(Stored data entries)
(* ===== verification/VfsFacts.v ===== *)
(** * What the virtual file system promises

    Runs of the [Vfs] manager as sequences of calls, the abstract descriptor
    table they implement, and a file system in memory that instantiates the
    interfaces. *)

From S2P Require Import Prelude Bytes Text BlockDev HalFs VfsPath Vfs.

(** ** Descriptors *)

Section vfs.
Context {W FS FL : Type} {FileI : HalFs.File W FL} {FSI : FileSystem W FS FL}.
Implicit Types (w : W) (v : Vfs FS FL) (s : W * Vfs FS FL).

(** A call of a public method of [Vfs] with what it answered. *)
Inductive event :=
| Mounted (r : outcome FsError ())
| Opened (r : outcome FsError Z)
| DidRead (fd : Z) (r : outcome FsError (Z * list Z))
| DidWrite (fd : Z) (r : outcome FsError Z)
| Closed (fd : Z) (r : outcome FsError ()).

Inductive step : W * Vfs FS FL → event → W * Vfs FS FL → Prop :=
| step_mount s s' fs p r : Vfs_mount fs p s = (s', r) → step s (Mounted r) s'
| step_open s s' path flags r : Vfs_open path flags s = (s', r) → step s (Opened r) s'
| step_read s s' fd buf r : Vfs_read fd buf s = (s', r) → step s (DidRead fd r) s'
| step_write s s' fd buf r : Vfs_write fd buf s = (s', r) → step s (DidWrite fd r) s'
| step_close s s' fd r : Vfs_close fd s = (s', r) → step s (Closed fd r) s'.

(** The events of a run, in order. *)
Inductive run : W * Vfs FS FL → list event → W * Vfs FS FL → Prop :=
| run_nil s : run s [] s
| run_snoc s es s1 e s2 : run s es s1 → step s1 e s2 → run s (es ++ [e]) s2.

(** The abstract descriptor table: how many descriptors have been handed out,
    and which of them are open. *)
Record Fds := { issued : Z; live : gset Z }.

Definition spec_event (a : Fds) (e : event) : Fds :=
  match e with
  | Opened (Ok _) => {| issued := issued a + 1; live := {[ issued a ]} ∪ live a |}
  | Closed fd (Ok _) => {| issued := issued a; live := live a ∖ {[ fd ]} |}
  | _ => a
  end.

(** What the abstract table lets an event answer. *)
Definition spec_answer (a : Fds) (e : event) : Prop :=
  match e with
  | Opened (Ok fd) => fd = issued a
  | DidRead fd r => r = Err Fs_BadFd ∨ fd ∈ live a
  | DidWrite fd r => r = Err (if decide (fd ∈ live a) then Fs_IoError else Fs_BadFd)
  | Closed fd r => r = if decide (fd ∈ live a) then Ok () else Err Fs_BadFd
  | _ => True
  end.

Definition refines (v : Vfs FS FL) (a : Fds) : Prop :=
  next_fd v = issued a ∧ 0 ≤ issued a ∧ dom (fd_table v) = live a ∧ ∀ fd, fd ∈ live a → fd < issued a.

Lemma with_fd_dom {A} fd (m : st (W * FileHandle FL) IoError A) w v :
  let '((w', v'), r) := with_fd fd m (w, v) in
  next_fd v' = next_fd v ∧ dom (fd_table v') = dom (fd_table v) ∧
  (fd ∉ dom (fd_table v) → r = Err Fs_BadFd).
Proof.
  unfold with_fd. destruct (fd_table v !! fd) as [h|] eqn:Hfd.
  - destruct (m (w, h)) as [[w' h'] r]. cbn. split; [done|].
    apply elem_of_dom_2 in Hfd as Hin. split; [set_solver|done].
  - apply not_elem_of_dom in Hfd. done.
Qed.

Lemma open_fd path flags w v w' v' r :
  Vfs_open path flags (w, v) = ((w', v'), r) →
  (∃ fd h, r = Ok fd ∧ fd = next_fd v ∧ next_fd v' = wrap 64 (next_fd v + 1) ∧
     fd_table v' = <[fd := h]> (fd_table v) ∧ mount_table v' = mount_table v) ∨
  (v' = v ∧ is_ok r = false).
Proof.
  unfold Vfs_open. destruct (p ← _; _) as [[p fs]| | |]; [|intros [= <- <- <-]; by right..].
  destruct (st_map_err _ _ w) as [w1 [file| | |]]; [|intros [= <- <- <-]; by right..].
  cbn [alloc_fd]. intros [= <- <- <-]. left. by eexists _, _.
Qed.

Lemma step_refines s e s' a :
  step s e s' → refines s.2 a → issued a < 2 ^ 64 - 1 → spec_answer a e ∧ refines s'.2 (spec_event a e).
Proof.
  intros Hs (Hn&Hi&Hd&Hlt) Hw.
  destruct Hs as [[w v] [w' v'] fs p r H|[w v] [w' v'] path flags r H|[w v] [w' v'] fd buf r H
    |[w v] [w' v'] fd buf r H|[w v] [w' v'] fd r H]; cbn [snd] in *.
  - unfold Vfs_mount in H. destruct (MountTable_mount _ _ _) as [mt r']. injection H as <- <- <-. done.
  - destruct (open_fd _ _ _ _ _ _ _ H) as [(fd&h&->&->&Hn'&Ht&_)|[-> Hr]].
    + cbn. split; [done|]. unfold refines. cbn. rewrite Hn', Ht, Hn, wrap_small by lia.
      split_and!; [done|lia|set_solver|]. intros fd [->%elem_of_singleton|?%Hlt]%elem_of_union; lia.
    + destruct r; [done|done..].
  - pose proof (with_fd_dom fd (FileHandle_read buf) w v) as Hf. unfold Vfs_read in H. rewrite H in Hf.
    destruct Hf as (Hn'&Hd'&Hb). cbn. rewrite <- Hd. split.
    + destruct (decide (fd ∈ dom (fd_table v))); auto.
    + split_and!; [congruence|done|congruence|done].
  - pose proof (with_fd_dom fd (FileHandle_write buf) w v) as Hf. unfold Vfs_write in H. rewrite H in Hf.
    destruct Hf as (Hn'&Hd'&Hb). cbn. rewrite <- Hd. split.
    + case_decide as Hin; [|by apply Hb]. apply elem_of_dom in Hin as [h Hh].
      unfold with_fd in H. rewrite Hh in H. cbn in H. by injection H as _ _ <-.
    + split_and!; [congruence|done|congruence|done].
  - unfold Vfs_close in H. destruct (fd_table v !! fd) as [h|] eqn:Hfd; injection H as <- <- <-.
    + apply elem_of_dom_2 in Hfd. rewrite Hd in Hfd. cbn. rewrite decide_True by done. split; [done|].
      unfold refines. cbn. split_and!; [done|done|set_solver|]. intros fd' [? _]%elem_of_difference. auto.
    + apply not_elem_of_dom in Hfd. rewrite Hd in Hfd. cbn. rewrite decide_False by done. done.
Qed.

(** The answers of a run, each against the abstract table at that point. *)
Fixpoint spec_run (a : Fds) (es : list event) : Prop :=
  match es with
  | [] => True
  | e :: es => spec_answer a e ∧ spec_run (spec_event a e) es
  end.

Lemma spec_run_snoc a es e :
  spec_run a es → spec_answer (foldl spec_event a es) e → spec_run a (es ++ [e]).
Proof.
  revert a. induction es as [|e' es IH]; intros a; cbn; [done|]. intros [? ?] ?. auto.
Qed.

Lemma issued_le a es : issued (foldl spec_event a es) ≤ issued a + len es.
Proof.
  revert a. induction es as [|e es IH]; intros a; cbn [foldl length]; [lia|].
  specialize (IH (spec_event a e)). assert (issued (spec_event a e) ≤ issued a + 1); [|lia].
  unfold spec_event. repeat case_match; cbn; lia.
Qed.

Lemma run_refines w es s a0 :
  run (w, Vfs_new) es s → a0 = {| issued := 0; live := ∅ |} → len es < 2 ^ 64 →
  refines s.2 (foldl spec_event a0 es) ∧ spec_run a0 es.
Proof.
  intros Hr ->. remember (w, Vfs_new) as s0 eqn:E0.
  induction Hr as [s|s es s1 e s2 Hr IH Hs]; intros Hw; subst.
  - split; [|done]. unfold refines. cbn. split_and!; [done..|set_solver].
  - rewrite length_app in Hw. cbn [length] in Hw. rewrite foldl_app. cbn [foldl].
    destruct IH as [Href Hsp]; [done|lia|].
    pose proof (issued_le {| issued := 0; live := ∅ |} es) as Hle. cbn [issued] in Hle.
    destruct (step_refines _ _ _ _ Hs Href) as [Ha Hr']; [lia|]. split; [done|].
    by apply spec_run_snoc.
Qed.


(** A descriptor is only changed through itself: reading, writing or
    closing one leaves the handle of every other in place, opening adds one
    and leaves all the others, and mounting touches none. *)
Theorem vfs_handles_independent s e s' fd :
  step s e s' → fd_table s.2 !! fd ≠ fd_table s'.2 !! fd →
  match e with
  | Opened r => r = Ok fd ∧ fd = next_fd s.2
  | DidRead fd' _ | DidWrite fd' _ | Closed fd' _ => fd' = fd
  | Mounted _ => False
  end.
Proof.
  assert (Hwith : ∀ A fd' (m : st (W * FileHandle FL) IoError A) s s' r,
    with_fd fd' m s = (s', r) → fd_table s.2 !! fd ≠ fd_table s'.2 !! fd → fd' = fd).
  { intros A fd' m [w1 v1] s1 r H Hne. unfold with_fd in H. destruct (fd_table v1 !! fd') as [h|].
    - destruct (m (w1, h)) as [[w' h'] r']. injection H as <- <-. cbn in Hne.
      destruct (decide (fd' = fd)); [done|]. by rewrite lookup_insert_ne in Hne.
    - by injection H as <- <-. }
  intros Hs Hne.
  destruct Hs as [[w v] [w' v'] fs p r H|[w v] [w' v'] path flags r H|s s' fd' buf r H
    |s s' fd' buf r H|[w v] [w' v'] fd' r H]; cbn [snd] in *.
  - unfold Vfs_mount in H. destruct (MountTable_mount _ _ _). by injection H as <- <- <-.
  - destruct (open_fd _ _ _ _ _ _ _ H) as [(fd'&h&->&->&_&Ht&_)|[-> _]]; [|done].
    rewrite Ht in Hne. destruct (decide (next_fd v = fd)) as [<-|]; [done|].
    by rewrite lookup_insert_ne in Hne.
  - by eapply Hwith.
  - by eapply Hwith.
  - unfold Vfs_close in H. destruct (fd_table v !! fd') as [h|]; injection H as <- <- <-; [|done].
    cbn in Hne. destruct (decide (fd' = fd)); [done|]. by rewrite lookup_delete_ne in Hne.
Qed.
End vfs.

TASK BRIEF: Make a copy of each line in the records that has the word "abstract".

EXERCISE RESPONSE:
    Runs of the [Vfs] manager as sequences of calls, the abstract descriptor
(** The abstract descriptor table: how many descriptors have been handed out,
(** What the abstract table lets an event answer. *)
(** The answers of a run, each against the abstract table at that point. *)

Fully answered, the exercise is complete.